Что же касается моей истории о Петерсоне, то вскоре после ее опубликования в Audubon моя жена обнаружила на домашнем автоответчике следующий вопрос: «Простите, вы тот самый Уильям Зинсер, который пишет о природе?» Это показалось ей забавным, да так оно и было. Но сообщество любителей птиц и вправду увидело в моей статье исчерпывающий портрет Петерсона. Я упоминаю об этом, чтобы добавить уверенности всем авторам нон-фикшн. Вот он, секрет ремесла: если вы хорошо освоили инструментарий нашей профессии, умеете брать интервью и аккуратно выстраивать материал и если при этом вы работаете с полной интеллектуальной и душевной отдачей, то вам подвластна любая тема. Это ваш билет в интересную жизнь.
И все же, когда беседуешь с истинным знатоком своего дела, трудно перед ним не робеть. Волей-неволей думаешь: «Этот человек столько знает в своей области, что я не смогу правильно взять у него интервью. Он решит, что я глуп». Однако ваш собеседник столько знает в своей области, потому что это его область, тогда как ваша задача — сделать его работу доступной широкой публике. Для этого необходимо заставить его прояснить высказывания, которые кажутся ему настолько очевидными, что он думает, будто они очевидны и для всех остальных. Когда вам что-то непонятно, задавайте вопросы, опираясь на свой здравый смысл, и не бойтесь, что они прозвучат глупо. Если специалист решит, что вы не очень умны, это его трудности.
Ради проверки спрашивайте себя, достаточен ли первый ответ специалиста? Как правило, нет. Я убедился в этом, когда согласился предпринять вторую вылазку на территорию Петерсона. Мне позвонили из издательства Rizzoli, выпускающего книги по искусству, и сказали, что готовят к выходу альбом «Живопись и фотографии Роджера Тори Петерсона» с сотнями цветных иллюстраций. Им нужен был вступительный текст на восемь тысяч слов, и меня как новоиспеченного эксперта по Петерсону попросили его сочинить. Вот вам и забавно.
Я сказал звонившему, что взял за правило никогда не писать одну и ту же историю дважды. Я написал статью для Audubon со всем возможным тщанием и уже не смогу ее переработать. Однако если он хочет купить и переиздать ее в своей книге — пожалуйста. Он согласился на это с условием, что я напишу дополнительные четыре тысячи слов, в основном о петерсоновской художественной манере, и добавлю их в свой журнальный очерк.
Замысел показался мне интересным, и я отправился к Петерсону с новым списком вопросов, на сей раз более технических, нежели те, что я задавал ему при первой встрече. Тогда публика хотела узнать о его жизни. Теперь же я писал для читателей, которые хотели разобраться в том, как этот художник создает свои шедевры, и разговор у нас сразу пошел о технике и методах. Мы начали с живописи.
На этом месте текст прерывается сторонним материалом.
(** The quotient of two finite floats. *)
Lemma SFdiv_error sx mx ex sy my ey E0 D :
  fexp prec emax (Zdigits2 (Z.pos mx) + ex - (Zdigits2 (Z.pos my) + ey)) <= E0 ->
  (scaled (Z.pos mx) ex < pow2 D * scaled (Z.pos my) ey)%R ->
  Z.max E0 (fexp prec emax (D + 1)) < D ->
  Z.max E0 (fexp prec emax (D + 1)) <= emax - prec ->
  rounded (xorb sx sy) (Z.max E0 (fexp prec emax (D + 1)))
    (SFdiv prec emax (S754_finite sx mx ex) (S754_finite sy my ey))
  /\ (Rabs (mag (SFdiv prec emax (S754_finite sx mx ex) (S754_finite sy my ey))
            - scaled (Z.pos mx) ex / scaled (Z.pos my) ey)
      <= 2 * pow2 (Z.max E0 (fexp prec emax (D + 1))))%R.
Proof.
  intros HE0 HD HE HE'.
  cbn [SFdiv]. unfold SFdiv_core_binary.
  set (e' := Z.min _ (ex - ey)).
  assert (He' : e' <= E0) by (subst e'; lia).
  assert (Hs : 0 <= ex - ey - e') by (subst e'; lia).
  set (m' := match ex - ey - e' with 0 => Z.pos mx | Z.pos _ => _ | Z.neg _ => 0 end).
  assert (Hm' : m' = Z.pos mx * 2 ^ (ex - ey - e')).
  { subst m'. destruct (ex - ey - e') as [|k|k] eqn:Ek; [cbn; lia| |lia].
    rewrite Z.shiftl_mul_pow2 by lia. reflexivity. }
  clearbody m'.
  pose proof (Z_div_mod m' (Z.pos my) ltac:(lia)) as Hdm.
  destruct (Z.div_eucl m' (Z.pos my)) as [q r]. destruct Hdm as [Hq Hr].
  pose proof (scaled_pos mx ex) as Px. pose proof (scaled_pos my ey) as Py.
  set (X := (scaled (Z.pos mx) ex / scaled (Z.pos my) ey)%R).
  assert (HX : (X * scaled (Z.pos my) ey = scaled (Z.pos mx) ex)%R)
    by (subst X; field; lra).
  assert (Hq0 : 0 <= q) by nia.
  assert (Hnum : scaled m' (e' + ey) = scaled (Z.pos mx) ex).
  { rewrite Hm', scaled_shift by assumption. f_equal. lia. }
  assert (Hlo : (scaled q e' <= X)%R).
  { apply (Rmult_le_reg_r (scaled (Z.pos my) ey)); [assumption|].
    rewrite HX, <- scaled_mul, <- Hnum. apply scaled_le. nia. }
  assert (Hhi : (X <= scaled (q + 1) e')%R).
  { apply (Rmult_le_reg_r (scaled (Z.pos my) ey)); [assumption|].
    rewrite HX, <- scaled_mul, <- Hnum. apply scaled_le. nia. }
  assert (HXD : (X < pow2 D)%R).
  { apply (Rmult_lt_reg_r (scaled (Z.pos my) ey)); [assumption|]. rewrite HX. exact HD. }
  apply (round_aux_error _ q e' _ X E0 D); auto.
Qed.

(** The product of two finite floats. *)
Lemma SFmul_error sx mx ex sy my ey E0 D :
  ex + ey <= E0 ->
  (scaled (Z.pos mx) ex * scaled (Z.pos my) ey < pow2 D)%R ->
  Z.max E0 (fexp prec emax (D + 1)) < D ->
  Z.max E0 (fexp prec emax (D + 1)) <= emax - prec ->
  rounded (xorb sx sy) (Z.max E0 (fexp prec emax (D + 1)))
    (SFmul prec emax (S754_finite sx mx ex) (S754_finite sy my ey))
  /\ (Rabs (mag (SFmul prec emax (S754_finite sx mx ex) (S754_finite sy my ey))
            - scaled (Z.pos mx) ex * scaled (Z.pos my) ey)
      <= 2 * pow2 (Z.max E0 (fexp prec emax (D + 1))))%R.
Proof.
  intros HE0 HD HE HE'. cbn [SFmul].
  rewrite <- scaled_mul in *. rewrite <- Pos2Z.inj_mul in *.
  apply (round_aux_error _ _ _ _ _ E0 D); auto; [lia|].
  split; [apply Rle_refl|apply scaled_le; lia].
Qed.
«Я называю свою технику смешанной, — сказал мне Петерсон, — потому что главная моя цель — передать полезную информацию. Иногда я начинаю с прозрачной акварели, потом перехожу на гуашь, потом кладу защитный слой акриловых красок, потом добавляю сверху еще акрила, или мазок-другой пастели, или цветного карандаша, или обычного грифеля, или чернил — чего угодно, лишь бы получить то, что мне нужно».
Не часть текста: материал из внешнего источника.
(** [func manageIncidents(data template.Data) error].  The logging calls
    reach neither the tracker nor the result and are left out.  The [err]
    that [GetIncidents] returns is not read before [CreateIncident] or
    [UpdateIncident] overwrites it: the branch is taken on
    [len(incidents)] alone. *)
Definition manageIncidents (data : Data.t) : M G (option error) :=
  let groupKey := getGroupKey data in
  let getParams :=
    [(ServiceNowConfig.IncidentGroupKeyField (Config.ServiceNow config),
      groupKey)] in
  '(incidents, err) <-
    invoke (CallGet getParams) (GetIncidents serviceNow getParams) ;;
  match incidents with
  | [] =>
      let incident := dataToIncidentParam data in
      '(_, err) <-
        invoke (CallCreate incident) (CreateIncident serviceNow incident) ;;
      match err with
      | Some e => ret (Some e)
      | None => ret None
      end
  | existingIncident :: _ =>
      let incident := dataToIncidentParam data in
      '(_, err) <-
        invoke (CallUpdate incident (Incident.GetSysID existingIncident))
          (UpdateIncident serviceNow incident
             (Incident.GetSysID existingIncident)) ;;
      match err with
      | Some e => ret (Some e)
      | None => ret None
      end
  end.

(** Running a request against a tracker in state [g] that has received no
    call yet: the result and the calls issued. *)
Definition run (data : Data.t) (g : G) : option error * list Call :=
  let '(r, w) := manageIncidents data (mkWorld g []) in (r, calls w).

End Main.

(** ** package http *)

Module http.

Definition StatusOK : Z := 200.
Definition StatusBadRequest : Z := 400.
Definition StatusInternalServerError : Z := 500.

(** What a handler does to its [http.ResponseWriter]. *)
Inductive Output :=
| WriteHeader (status : Z)
| Write (bytes : string).

(** An [http.ResponseWriter], represented by what has been done to it,
    oldest first. *)
Definition ResponseWriter := list Output.

(** The part of a [*http.Request] the handler reads: its body. *)
Record Request := mkRequest { Body : string }.

End http.

(** ** main.go: the handler *)

Module JSONResponse.
(** [type JSONResponse struct] *)
Record t := mk { Status : Z; Message : string }.
End JSONResponse.
(** * ssh-manager: a shallow embedding of [main.py] and its properties

    The program is a small command-line tool: [refresh] downloads a list of
    SSH shortcuts from a remote database and stores it as a JSON file,
    [list] shows the stored shortcuts, asks for one and runs its command.

    The embedding follows the Python source function by function.  Python
    values that come out of [json] are an inductive type, dictionaries are
    association lists in insertion order, exceptions are an error type, and
    the methods of [SSHConnectionManager] are computations in a state and
    exception monad whose state holds the object's field, the config file,
    the standard input still to be read and the trace of observable actions. *)

From Stdlib Require Import ZArith List String Ascii Bool Lia Permutation.
From Stdlib Require Import DecimalString.
From Stdlib Require Import Floats.SpecFloat.
Import ListNotations.

Set Warnings "-register-all".
Local Open Scope string_scope.
Local Open Scope Z_scope.

(** ** Python values and JSON documents *)

(** The values [json.load] and [response.json()] produce.  A [dict] keeps
    its items in insertion order; a Python float is a binary64 number. *)
Inductive pyval : Type :=
| PNone
| PBool (b : bool)
| PInt (z : Z)
| PFloat (f : spec_float)
| PStr (s : string)
| PList (l : list pyval)
| PDict (m : list (string * pyval)).

(** A JSON document as the [json] module reads it from a file or from a
    response body: the members of an object in textual order, a name
    possibly repeated, the numbers by their value.  Whitespace, escapes and
    the spelling of numbers are not part of a document, and a text the
    module cannot read (it is not JSON, or it is nested more deeply than
    the interpreter allows) has no document. *)
Inductive json : Type :=
| JNull
| JBool (b : bool)
| JInt (z : Z)
| JFloat (f : spec_float)
| JStr (s : string)
| JArr (l : list json)
| JObj (ms : list (string * json)).

Definition dict := list (string * pyval).

(** [d.get(k)] on the items of a dict. *)
Fixpoint dict_get (k : string) (m : dict) : option pyval :=
  match m with
  | [] => None
  | (k', v) :: m' => if String.eqb k k' then Some v else dict_get k m'
  end.

(** [d[k] = v]: an existing key keeps its position and takes the new value,
    a new key goes to the end. *)
Fixpoint dict_set (k : string) (v : pyval) (m : dict) : dict :=
  match m with
  | [] => [(k, v)]
  | (k', v') :: m' =>
      if String.eqb k k' then (k, v) :: m' else (k', v') :: dict_set k v m'
  end.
Уже по прошлой нашей беседе я понял, что первого ответа Петерсона редко бывает достаточно. Сын шведских иммигрантов, он был сдержан и не слишком разговорчив. Я спросил, как его теперешние методы отличаются от прежних.
«Сейчас у меня, можно сказать, ноги разъезжаются, — ответил он. — Я стараюсь добавлять больше деталей, не теряя при этом впечатления простоты». И снова замолчал.
Но почему в таком почтенном возрасте он вдруг решил, что в его картинах не хватает деталей?
«За много лет люди привыкли к строгим контурам моих птиц и теперь хотят чего-то большего — тщательной проработки перьев или объемности изображения», — пояснил он.
Покончив с живописью, мы переключились на фотографию. Петерсон вспомнил все фотоаппараты для съемки птиц, какие у него только были, начиная с Primo 9 (эту громоздкую штуковину с мехами и стеклянными фотопластинками ему подарили в тринадцать лет) и кончая самыми современными камерами с автофокусом и заполняющей вспышкой. Я не увлекаюсь фотографией и никогда не слышал об автофокусе и заполняющей вспышке, но стоило мне признаться в своем невежестве, как Петерсон тут же растолковал мне, зачем они нужны. Автофокус: «Вам надо только поймать птицу в видоискатель, а все остальное сделает камера». Заполняющая вспышка: «Пленка всегда видит меньше, чем вы. Человеческий глаз различает детали в тени, а заполняющая вспышка позволяет и камере поймать эти детали».